RONGGUANG LIANG, UNIVERSITY OF ARIZONA COLLEGE OF OPTICAL SCIENCES

Combined, oral and oropharyngeal squamous cell carcinomas (OSCCs) make up the sixth most common cancer worldwide, accounting for approximately 400,000 new cases each year. The incidence of the disease is often the result of tobacco smoking and chewing, betel quid use, alcohol abuse, and poor oral hygiene.

About two-thirds of OSCCs occur in low- and middle-income regions, including Bangladesh, Malaysia, Nepal, Pakistan, Sri Lanka, Thailand, and Vietnam, which particularly face very high rates. India is another country with high incidence, with the eighth highest age-adjusted death rate of head and neck cancers in the world; among females there, this rate is the highest in the world. The five-year survival rates with OSCCs in these and other lower-income areas range from 10 to 40 percent; in the U.S., this rate is about 62 percent.

While low- and middle-income regions often lack access to adequate health care infrastructure, many of these countries are well-connected by mobile phone networks. These enable low-cost, portable systems that can bring the required specialized care to patients in remote and underserved communities. This includes a system that specifically screens for oral cancers.

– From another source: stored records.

(* ===== verification/Progress.v ===== *)
(** * Delivery when the kernel cooperates

    The system of System.v on a kernel that refuses no send, delivers what is under
    way and hands no descriptor out twice: a schedule that gives every process
    enough rounds brings every message to the file and to the viewer. *)

From S2P Require Import Prelude Errors LogEntry CObj CMem Mpsc RemoteCodec Os Queues Format Layout.
From S2P Require Import RemoteServer RemoteClient FileManager FileManagerOps Ipc Prelog Logger Daemon Cat Network Connection.
From S2P Require Import System.
#[local] Open Scope Z_scope.

(** ** A kernel that cooperates *)

Definition app_taken (ev : call * answer) (_ _ : transit) : Prop :=
  match ev.1 with CSend _ _ => 0 <= ret ev.2 | _ => True end.
Definition daemon_taken (conn : Z) (ev : call * answer) (v _ : transit) : Prop :=
  match ev.1 with
  | CRecv _ _ => dgrams v <> [] -> 0 <= ret ev.2
  | CSend fd d => fd = conn -> ret ev.2 = len d
  | CSocket | CAccept _ => ret ev.2 <> conn
  | _ => True
  end.
Definition viewer_taken (ev : call * answer) (v _ : transit) : Prop :=
  match ev.1 with
  | CSelect _ _ => 0 <= ret ev.2 /\ (flow v <> [] -> 0 < ret ev.2)
  | CRecv _ n => if decide (flow v = []) then ret ev.2 < 0 /\ errno ev.2 = EAGAIN else 0 < n -> 0 < ret ev.2
  | _ => True
  end.

Class Cooperative {W : Type} `{!Others SilogFileManager W, !Others SilogRemoteManager W} (K : kernels W) (view : W -> transit) (conn : Z) : Prop := {
  coop_app : Watch (Os0:=k_app K) view kernel_call app_taken;
  coop_daemon : Watch (Os0:=k_daemon K) view kernel_call (daemon_taken conn);
  coop_viewer : Watch (Os0:=k_viewer K) view kernel_call viewer_taken;
  coop_fm m (w : W) m' t w' : others (S:=SilogFileManager) m w = (m', t, w') -> steady conn t;
  coop_remote m (w : W) m' t w' : others (S:=SilogRemoteManager) m w = (m', t, w') -> steady conn t
}.

(** What it means for traces. *)
Lemma app_taken_sent t v v' : steps (within sending (both app_moves app_taken)) t v v' -> all_sent t.
Proof.
  induction 1 as [v|[c a] t v v1 v2 [Hc [_ H]] _ IH]; [constructor|]. unfold all_sent in *. rewrite sends_cons.
  destruct (is_send (c, a)) eqn:E; [|done]. constructor; [|done]. by destruct c.
Qed.
Lemma daemon_taken_steady conn t v v' :
  steps (within sending (both (daemon_moves conn) (daemon_taken conn))) t v v' -> steady conn t /\ all_taken conn t.
Proof.
  induction 1 as [v|[c a] t v v1 v2 [Hc [_ H]] _ [IH1 IH2]]; [split; constructor|].
  split; (constructor; [|done]); destruct c; cbn in *; try done. intros ->. left. by apply H.
Qed.
(** Inert calls have the law if they do not hand the descriptor out. *)
Lemma both_quietly conn t v v' :
  steps (quietly (daemon_moves conn)) t v v' -> steady conn t ->
  steps (quietly (both (daemon_moves conn) (daemon_taken conn))) t v v'.
Proof.
  induction 1 as [v|[c a] t v v1 v2 [Hc H] _ IH]; intros Hs; [constructor|]. apply Forall_cons_1 in Hs as [Hc' Hs].
  econstructor; [|by apply IH]. split; [done|]. split; [done|]. by destruct c.
Qed.

(** ** The viewer receives what is under way *)

Section receiving.
Context {W : Type} `{!Os W, !RecvLaw W} (view : W -> transit)
  {HW : Watch view kernel_call (both viewer_moves viewer_taken)}.
Implicit Types (e : env SilogRemoteClientCtx W).

(** The program keeps the client connected. *)
Definition stays {A} (m : M SilogRemoteClientCtx W A) : Prop :=
  forall e a e', m e = Some (a, e') -> x_isConnected (mem e') = x_isConnected (mem e).
Lemma stays_ret {A} (a : A) : stays (mret a).
Proof. by intros e ? ? [= <- <-]. Qed.
Lemma stays_bind {A B} (m : M SilogRemoteClientCtx W A) (f : A -> M SilogRemoteClientCtx W B) :
  stays m -> (forall a, stays (f a)) -> stays (m ≫= f).
Proof.
  intros Hm Hf e b e2. unfold mbind, M_bind. destruct (m e) as [[a e1]|] eqn:E; [|done]. intros E2.
  by rewrite (Hf _ _ _ _ E2), (Hm _ _ _ E).
Qed.
Lemma stays_get : stays get.
Proof. by intros e ? ? [= <- <-]. Qed.
Lemma stays_lift {A} (o : option A) : stays (lift o).
Proof. intros e a e'. unfold lift. destruct o; [|done]. by intros [= <- <-]. Qed.
Lemma stays_undefined {A} : stays (undefined (A:=A)).
Proof. by intros e a e'. Qed.
Lemma stays_sys c : stays (sys c).
Proof. intros e a e'. unfold sys. destruct (os c (world e)). by intros [= <- <-]. Qed.
Lemma stays_modify f : (forall x, x_isConnected (f x) = x_isConnected x) -> stays (modify f).
Proof. intros H e ? ? [= <- <-]. apply H. Qed.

Several mobile phone health applications have demonstrated the potential to improve health outcomes and delivery of health services1,2. There is preliminary evidence that use of these mobile imaging systems can increase efficiency of data collection, transmit health information more promptly, improve patient adherence to medications, and enable remote diagnosis2.

The device that screens for oral cancers is a dual-view, dual-modality system based on a smartphone. It was funded by the National Institutes of Health (NIH) and developed by an international team of researchers from the University of Arizona, India’s Mazumdar Shaw Cancer Center, the KLE Society’s Institute of Dental Sciences in India, the University of California Irvine, and Roswell Park Cancer Institute in Buffalo, N.Y.

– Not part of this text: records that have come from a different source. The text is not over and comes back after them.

(** * server.js: the retrying request helper and the mock endpoints

    A shallow embedding of [src/server.js].  JavaScript values, thrown
    errors and the effects of the program (console output, outbound
    requests through axios, timers, the clock and the random source) are
    modelled explicitly; [makeRequest] and the two route handlers are
    written in a small state-and-exception monad so that they read like the
    source. *)

From Stdlib Require Import ZArith List String Ascii Bool Lia QArith Qround.
From Stdlib Require Import DecimalString Sorted.
From Equations Require Import Equations.
Import ListNotations.

Set Warnings "-register-all".

Local Open Scope string_scope.
Local Open Scope Z_scope.

(** ** JavaScript data *)

Module Js.

(** An [Error] object: its [name], its [message] and (ES2022) its optional
    [cause], the error it wraps. *)
Inductive Error : Type :=
  MkError (name message : string) (cause : option Error).

Definition name (e : Error) : string :=
  match e with MkError n _ _ => n end.
Definition message (e : Error) : string :=
  match e with MkError _ m _ => m end.
Definition cause (e : Error) : option Error :=
  match e with MkError _ _ c => c end.

(** The values the program handles: response payloads, parsed query
    parameters (strings, arrays and nested objects), console arguments. *)
Inductive Value : Type :=
| Undefined
| Null
| Bool (b : bool)
| Num (n : Z)
| Str (s : string)
| Arr (items : list Value)
| Obj (fields : list (string * Value))
| ErrorObject (e : Error).

(** [`${n}`] for an integer number. *)
Definition showZ (n : Z) : string := NilZero.string_of_int (Z.to_int n).

(** [obj[key]] on the own properties of a plain object. *)
Fixpoint lookup (fields : list (string * Value)) (key : string) : Value :=
  match fields with
  | [] => Undefined
  | (k, v) :: rest => if String.eqb k key then v else lookup rest key
  end.

(** A destructuring default, [{ key = dflt } = obj]: it applies exactly
    when the property is [undefined]. *)
Definition orDefault (v dflt : Value) : Value :=
  match v with Undefined => dflt | _ => v end.

(** ToBoolean. *)
Definition truthy (v : Value) : bool :=
  match v with
  | Undefined | Null => false
  | Bool b => b
  | Num n => negb (n =? 0)
  | Str s => negb (String.eqb s EmptyString)
  | Arr _ | Obj _ | ErrorObject _ => true
  end.

(** [v === 'literal']. *)
Definition strictEqStr (v : Value) (lit : string) : bool :=
  match v with Str s => String.eqb s lit | _ => false end.

(** Whether an object has an own property [key]. *)
Definition hasOwn (fields : list (string * Value)) (key : string) : bool :=
  existsb (fun kv => String.eqb (fst kv) key) fields.

(** What ToString throws for an object it cannot convert. *)
Definition cannotConvert : Error :=
  MkError "TypeError" "Cannot convert object to primitive value" None.

(** ToString; [None] when it throws [cannotConvert].  A plain object gives
    the string of [Object.prototype.toString], unless it has an own
    property [toString]: the values of a parsed query are never functions,
    so that neither it nor [valueOf] yields a primitive, and the conversion
    throws.  An array joins its elements with commas, [null] and
    [undefined] elements giving the empty string, and throws when the
    conversion of an element does. *)
Fixpoint toString (v : Value) : option string :=
  match v with
  | Undefined => Some "undefined"
  | Null => Some "null"
  | Bool true => Some "true"
  | Bool false => Some "false"
  | Num n => Some (showZ n)
  | Str s => Some s
  | Arr items =>
      (fix join (l : list Value) : option string :=
         match l with
         | [] => Some EmptyString
         | x :: rest =>
             match match x with
                   | Undefined | Null => Some EmptyString
                   | _ => toString x
                   end with
             | None => None
             | Some sx =>
                 match rest with
                 | [] => Some sx
                 | _ :: _ =>
                     match join rest with
                     | None => None
                     | Some sr => Some (sx ++ "," ++ sr)
                     end
                 end
             end
         end) items
  | Obj fields =>
      if hasOwn fields "toString" then None else Some "[object Object]"
  | ErrorObject e =>
      Some (if String.eqb (name e) EmptyString then message e
            else if String.eqb (message e) EmptyString then name e
            else name e ++ ": " ++ message e)
  end.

Dual-view, dual-modality, smartphone-based oral cancer screening system with whole-mouth module (left) and flexible intraoral probe (right).

Figure 1.
Dual-view, dual-modality, smartphone-based oral cancer screening system with whole-mouth module (left) and flexible intraoral probe (right).

This screening device features a module that captures whole-mouth, white-light, autofluorescence images and another that captures high-resolution versions of such images over local regions inside the mouth cavity. With a flexible intraoral imaging probe, it can reach even the posterior regions inside the mouth, such as the base of the tongue and tonsils, for oral and oropharyngeal cancer screening.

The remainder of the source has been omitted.